Task to complete: Check every line of the entries that follow, and copy the ones containing "only".

START Data to examine

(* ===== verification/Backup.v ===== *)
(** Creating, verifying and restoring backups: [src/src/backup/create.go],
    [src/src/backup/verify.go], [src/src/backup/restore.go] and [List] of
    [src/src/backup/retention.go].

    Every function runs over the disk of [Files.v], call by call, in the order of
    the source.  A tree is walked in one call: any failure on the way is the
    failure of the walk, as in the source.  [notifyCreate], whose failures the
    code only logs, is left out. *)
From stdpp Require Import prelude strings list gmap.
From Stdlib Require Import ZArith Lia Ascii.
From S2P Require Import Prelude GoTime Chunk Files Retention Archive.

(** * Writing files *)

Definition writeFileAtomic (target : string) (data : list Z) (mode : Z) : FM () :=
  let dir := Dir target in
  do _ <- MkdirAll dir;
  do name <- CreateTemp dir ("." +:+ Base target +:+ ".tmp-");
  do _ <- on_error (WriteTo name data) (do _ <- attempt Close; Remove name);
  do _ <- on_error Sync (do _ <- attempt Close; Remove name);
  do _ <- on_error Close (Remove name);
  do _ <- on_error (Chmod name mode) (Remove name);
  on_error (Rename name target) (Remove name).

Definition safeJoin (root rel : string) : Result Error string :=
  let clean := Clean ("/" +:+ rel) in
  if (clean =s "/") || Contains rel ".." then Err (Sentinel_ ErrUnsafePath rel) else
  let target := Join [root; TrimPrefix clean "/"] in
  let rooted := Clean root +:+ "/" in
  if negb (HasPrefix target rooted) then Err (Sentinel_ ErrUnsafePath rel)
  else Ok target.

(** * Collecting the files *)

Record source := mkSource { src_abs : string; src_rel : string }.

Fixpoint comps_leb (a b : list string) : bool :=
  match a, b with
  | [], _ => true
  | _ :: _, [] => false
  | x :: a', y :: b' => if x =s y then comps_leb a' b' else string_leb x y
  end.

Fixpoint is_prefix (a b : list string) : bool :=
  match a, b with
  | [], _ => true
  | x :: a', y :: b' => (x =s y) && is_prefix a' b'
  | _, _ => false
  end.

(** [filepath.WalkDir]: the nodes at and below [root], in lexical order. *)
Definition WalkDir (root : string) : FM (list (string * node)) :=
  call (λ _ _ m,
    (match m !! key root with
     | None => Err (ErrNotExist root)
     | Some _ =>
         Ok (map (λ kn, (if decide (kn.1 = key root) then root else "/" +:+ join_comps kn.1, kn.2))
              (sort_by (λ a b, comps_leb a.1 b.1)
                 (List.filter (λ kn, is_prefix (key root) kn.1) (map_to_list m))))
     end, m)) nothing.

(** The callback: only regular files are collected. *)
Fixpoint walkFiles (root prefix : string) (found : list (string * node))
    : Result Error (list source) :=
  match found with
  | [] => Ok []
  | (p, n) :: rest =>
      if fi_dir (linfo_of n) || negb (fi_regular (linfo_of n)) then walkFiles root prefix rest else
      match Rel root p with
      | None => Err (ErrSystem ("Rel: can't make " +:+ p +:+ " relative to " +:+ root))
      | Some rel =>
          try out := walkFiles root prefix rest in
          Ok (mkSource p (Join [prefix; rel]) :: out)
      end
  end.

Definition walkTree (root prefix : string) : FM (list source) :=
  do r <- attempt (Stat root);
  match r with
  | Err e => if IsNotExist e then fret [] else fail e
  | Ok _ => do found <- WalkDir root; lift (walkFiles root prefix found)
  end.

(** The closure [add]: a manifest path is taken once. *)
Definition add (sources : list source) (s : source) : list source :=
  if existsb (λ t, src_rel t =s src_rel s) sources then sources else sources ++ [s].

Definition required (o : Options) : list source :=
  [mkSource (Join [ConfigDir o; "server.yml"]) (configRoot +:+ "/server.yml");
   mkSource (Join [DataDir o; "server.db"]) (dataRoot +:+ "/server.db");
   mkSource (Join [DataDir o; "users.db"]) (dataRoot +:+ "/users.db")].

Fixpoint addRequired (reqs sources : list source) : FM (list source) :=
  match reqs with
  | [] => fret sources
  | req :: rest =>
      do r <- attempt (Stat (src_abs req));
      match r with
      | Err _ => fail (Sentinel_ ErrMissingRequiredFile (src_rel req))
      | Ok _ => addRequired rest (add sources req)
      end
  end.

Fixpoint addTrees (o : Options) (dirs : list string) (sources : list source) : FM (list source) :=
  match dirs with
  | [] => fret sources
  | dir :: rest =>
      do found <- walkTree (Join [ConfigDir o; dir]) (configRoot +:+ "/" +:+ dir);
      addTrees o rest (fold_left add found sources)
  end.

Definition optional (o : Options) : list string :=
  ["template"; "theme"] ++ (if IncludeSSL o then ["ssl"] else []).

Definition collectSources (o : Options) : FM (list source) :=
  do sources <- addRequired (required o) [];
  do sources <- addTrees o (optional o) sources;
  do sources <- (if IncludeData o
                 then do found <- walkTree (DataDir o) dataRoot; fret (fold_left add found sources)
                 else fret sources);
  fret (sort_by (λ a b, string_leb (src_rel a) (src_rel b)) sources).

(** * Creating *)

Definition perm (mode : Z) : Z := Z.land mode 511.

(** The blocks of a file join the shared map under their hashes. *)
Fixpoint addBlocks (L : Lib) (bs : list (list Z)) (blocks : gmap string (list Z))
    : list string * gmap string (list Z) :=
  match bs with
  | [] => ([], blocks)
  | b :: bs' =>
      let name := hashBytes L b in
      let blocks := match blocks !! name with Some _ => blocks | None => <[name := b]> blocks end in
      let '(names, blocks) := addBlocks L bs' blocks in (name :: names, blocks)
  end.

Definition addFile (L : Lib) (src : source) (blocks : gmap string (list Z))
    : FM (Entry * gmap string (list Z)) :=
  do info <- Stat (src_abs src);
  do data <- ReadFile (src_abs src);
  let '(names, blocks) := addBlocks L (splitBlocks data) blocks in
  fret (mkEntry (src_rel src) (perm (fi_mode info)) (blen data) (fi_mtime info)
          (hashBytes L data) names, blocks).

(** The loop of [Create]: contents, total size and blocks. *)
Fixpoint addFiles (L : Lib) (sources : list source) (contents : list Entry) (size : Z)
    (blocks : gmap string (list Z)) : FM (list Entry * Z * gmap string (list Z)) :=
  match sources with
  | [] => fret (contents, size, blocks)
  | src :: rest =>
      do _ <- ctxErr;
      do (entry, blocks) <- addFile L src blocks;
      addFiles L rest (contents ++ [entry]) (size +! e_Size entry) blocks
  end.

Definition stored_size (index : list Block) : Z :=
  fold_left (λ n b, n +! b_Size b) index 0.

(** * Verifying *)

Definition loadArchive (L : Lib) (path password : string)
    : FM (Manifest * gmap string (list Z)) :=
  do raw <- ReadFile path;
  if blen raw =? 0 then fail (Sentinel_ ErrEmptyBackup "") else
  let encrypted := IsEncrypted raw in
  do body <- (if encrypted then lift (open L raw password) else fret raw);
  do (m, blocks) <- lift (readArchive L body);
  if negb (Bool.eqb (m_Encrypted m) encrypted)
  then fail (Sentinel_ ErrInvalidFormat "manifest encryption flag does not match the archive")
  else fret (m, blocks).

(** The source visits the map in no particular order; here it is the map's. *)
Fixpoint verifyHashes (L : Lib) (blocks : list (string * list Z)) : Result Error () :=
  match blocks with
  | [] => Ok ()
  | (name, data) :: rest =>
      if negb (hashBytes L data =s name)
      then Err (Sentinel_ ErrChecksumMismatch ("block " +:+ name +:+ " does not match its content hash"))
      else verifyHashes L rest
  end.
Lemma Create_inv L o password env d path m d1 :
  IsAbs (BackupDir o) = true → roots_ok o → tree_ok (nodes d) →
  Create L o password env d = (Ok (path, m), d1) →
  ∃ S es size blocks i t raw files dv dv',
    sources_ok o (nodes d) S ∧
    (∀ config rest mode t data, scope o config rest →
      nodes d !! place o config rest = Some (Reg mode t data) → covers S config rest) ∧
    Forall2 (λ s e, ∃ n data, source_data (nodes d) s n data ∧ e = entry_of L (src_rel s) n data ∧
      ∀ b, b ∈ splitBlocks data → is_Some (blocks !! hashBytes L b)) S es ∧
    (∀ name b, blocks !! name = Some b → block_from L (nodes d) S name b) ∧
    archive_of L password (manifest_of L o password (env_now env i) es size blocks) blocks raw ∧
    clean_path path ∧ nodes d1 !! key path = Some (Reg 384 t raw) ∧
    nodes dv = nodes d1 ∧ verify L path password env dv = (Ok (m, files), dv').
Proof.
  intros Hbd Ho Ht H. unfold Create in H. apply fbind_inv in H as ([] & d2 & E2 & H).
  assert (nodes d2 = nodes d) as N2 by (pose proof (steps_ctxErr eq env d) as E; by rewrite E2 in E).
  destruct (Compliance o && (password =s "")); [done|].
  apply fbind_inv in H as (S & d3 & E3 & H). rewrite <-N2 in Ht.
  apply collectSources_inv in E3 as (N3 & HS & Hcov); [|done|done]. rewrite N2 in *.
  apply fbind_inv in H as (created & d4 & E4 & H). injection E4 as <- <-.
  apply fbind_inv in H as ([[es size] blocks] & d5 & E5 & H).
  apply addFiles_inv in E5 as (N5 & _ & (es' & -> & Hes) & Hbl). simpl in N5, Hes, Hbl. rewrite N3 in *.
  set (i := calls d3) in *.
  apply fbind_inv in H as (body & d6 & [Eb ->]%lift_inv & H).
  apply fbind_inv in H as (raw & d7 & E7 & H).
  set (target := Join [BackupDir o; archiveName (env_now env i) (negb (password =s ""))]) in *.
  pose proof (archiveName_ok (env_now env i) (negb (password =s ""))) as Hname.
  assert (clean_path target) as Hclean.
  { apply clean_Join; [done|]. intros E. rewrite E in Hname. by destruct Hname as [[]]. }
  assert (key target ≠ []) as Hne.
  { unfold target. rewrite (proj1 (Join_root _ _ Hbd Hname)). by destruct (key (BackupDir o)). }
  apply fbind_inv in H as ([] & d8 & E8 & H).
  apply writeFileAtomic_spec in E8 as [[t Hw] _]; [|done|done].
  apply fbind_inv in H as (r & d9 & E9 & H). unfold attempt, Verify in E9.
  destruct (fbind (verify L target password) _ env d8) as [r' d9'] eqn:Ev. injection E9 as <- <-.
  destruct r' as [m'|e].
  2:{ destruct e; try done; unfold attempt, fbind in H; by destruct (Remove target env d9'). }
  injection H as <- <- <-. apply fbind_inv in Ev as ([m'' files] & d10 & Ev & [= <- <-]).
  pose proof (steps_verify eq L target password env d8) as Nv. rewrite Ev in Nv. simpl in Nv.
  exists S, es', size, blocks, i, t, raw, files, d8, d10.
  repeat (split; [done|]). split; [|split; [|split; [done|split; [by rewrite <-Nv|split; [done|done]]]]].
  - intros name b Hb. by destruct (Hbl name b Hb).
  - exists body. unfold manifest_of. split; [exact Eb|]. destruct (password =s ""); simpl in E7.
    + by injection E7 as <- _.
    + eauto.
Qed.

END Data to examine
START Data to examine

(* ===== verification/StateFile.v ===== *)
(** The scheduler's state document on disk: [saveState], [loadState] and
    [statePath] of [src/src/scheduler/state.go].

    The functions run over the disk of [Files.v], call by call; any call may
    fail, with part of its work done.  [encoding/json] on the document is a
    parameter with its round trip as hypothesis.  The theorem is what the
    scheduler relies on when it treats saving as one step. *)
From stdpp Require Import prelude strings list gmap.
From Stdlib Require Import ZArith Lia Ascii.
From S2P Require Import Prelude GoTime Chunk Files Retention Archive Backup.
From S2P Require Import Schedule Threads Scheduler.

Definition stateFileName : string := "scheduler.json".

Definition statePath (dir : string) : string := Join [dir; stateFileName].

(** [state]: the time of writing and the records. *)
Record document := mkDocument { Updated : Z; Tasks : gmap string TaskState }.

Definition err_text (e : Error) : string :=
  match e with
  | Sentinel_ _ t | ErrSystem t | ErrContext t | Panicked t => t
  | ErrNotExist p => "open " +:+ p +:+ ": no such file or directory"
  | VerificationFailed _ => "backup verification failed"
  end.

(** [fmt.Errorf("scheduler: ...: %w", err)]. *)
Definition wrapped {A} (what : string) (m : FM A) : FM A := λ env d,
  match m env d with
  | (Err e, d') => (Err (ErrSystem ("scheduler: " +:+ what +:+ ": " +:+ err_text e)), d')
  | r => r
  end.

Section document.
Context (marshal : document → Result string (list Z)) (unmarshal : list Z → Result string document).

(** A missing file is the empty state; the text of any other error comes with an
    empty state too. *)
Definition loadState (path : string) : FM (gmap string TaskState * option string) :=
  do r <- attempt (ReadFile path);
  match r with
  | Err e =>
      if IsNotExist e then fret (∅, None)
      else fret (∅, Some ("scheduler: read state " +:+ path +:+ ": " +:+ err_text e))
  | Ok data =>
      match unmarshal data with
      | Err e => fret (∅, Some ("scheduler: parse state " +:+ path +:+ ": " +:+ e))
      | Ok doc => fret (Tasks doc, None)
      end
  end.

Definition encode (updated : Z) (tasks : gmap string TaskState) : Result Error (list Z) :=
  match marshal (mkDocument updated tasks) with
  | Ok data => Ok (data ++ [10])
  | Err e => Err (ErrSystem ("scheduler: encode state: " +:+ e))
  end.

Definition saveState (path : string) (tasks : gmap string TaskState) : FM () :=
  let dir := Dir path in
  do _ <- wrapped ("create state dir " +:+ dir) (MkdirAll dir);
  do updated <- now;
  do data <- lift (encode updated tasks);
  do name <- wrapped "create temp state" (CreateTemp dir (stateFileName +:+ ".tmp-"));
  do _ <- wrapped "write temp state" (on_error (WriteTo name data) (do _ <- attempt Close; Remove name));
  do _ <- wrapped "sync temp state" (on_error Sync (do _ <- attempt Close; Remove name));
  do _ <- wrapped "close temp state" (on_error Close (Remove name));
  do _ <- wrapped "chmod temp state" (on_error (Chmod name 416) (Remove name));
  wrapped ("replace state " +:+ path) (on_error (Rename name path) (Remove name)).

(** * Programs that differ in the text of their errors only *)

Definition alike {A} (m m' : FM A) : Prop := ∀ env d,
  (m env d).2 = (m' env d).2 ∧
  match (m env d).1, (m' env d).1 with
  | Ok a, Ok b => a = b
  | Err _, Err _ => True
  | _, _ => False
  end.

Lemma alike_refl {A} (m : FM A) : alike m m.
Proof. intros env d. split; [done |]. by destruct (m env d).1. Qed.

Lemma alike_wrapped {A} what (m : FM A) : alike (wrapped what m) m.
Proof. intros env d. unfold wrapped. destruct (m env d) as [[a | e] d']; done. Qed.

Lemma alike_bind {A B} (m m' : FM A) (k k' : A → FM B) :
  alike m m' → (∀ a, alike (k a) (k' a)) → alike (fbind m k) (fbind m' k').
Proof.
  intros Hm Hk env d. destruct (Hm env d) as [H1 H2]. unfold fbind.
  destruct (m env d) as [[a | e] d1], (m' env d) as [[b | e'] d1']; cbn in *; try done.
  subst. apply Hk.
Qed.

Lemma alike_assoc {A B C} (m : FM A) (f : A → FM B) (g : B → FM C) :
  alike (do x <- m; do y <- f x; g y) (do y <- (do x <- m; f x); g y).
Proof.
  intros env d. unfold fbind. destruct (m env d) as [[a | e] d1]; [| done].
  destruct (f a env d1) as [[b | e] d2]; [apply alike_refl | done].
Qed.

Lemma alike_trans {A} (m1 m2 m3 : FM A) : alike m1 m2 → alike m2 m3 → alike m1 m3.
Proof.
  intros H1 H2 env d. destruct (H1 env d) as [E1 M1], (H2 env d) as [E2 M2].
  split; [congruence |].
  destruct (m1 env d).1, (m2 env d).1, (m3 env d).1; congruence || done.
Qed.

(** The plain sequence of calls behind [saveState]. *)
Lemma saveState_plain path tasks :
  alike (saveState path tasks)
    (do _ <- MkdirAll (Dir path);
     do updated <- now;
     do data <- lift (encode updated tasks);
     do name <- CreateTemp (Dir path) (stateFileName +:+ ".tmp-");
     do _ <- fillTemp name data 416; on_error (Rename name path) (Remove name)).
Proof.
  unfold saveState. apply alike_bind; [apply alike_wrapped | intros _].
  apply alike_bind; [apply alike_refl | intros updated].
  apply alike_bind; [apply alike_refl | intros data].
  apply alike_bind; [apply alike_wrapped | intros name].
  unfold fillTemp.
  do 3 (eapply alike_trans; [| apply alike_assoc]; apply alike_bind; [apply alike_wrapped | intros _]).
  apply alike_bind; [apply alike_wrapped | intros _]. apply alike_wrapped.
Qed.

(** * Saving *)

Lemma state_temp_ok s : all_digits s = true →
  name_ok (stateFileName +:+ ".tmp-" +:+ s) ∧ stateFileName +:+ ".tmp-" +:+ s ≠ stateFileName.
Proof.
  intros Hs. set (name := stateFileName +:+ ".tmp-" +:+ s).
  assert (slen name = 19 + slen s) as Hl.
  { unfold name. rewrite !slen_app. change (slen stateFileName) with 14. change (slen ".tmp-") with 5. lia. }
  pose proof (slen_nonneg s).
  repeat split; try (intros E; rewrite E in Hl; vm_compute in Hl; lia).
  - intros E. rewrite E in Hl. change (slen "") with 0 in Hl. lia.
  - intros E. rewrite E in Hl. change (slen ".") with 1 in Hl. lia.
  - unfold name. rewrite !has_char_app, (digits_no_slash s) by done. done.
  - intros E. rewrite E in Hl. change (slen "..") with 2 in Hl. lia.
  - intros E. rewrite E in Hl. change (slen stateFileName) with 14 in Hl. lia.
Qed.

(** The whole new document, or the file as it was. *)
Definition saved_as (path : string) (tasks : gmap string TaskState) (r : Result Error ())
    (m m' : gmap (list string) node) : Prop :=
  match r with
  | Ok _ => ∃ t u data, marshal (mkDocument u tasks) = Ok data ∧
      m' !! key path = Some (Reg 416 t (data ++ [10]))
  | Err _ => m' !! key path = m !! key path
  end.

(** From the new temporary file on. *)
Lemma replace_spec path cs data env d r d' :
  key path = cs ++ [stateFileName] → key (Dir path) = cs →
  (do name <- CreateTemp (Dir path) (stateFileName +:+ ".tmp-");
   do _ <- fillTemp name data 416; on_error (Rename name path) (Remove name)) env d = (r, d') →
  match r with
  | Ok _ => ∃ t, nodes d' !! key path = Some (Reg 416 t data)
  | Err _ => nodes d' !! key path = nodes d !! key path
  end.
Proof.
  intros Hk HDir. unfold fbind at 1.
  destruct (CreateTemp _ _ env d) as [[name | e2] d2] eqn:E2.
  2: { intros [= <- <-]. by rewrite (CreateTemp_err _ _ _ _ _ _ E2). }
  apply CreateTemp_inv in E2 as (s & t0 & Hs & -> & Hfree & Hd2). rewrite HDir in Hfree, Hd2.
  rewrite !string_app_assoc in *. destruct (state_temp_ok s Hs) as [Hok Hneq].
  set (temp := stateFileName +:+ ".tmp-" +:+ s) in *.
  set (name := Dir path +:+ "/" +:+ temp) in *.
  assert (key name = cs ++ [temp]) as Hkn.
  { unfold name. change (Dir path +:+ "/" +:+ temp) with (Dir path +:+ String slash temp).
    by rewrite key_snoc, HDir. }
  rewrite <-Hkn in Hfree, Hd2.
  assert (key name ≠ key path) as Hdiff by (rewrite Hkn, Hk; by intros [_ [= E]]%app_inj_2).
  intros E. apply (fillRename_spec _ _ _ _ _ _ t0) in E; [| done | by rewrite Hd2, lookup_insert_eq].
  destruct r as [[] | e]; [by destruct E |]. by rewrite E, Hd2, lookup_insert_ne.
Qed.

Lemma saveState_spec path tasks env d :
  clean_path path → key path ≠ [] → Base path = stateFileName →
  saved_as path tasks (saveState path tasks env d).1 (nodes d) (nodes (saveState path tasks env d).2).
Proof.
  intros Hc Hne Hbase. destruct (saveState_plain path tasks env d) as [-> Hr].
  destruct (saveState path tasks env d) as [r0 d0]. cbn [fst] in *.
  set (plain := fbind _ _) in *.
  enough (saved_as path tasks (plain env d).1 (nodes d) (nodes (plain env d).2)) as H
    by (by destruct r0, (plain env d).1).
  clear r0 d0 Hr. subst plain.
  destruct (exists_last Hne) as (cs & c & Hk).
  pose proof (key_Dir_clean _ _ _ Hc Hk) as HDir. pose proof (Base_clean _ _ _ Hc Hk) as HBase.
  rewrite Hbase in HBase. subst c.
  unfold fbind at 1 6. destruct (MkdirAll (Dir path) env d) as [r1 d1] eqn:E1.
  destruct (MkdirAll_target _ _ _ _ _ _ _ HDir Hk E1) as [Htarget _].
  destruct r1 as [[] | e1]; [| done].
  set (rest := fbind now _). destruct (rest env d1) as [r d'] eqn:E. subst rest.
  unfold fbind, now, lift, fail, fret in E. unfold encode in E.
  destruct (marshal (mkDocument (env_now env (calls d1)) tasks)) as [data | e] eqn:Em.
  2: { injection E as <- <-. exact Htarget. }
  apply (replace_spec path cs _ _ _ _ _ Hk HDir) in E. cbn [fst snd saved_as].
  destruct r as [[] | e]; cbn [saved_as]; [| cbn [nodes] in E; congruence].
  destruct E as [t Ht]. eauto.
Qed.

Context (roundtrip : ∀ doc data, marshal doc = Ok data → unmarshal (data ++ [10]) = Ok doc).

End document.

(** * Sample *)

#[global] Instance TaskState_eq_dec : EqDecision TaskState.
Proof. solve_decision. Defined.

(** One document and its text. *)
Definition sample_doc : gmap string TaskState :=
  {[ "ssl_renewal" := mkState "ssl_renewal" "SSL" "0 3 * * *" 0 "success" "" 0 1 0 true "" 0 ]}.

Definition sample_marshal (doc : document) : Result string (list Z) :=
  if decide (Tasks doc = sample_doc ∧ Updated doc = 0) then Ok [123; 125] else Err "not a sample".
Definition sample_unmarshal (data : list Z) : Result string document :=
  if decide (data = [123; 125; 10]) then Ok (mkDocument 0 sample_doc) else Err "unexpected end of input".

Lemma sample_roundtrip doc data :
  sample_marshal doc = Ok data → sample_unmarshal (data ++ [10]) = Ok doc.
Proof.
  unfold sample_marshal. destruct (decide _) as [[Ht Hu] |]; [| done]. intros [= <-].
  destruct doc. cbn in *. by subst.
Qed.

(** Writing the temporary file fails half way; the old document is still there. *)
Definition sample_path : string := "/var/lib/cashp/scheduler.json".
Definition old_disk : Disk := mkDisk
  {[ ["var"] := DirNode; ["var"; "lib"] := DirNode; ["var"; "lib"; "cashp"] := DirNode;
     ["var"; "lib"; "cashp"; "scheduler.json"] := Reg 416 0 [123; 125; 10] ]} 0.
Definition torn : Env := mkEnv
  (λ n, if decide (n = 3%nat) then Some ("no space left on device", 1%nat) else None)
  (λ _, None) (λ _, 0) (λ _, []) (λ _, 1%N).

END Data to examine

Reply to the task:
    code only logs, is left out. *)
(** The callback: only regular files are collected. *)
(** * Programs that differ in the text of their errors only *)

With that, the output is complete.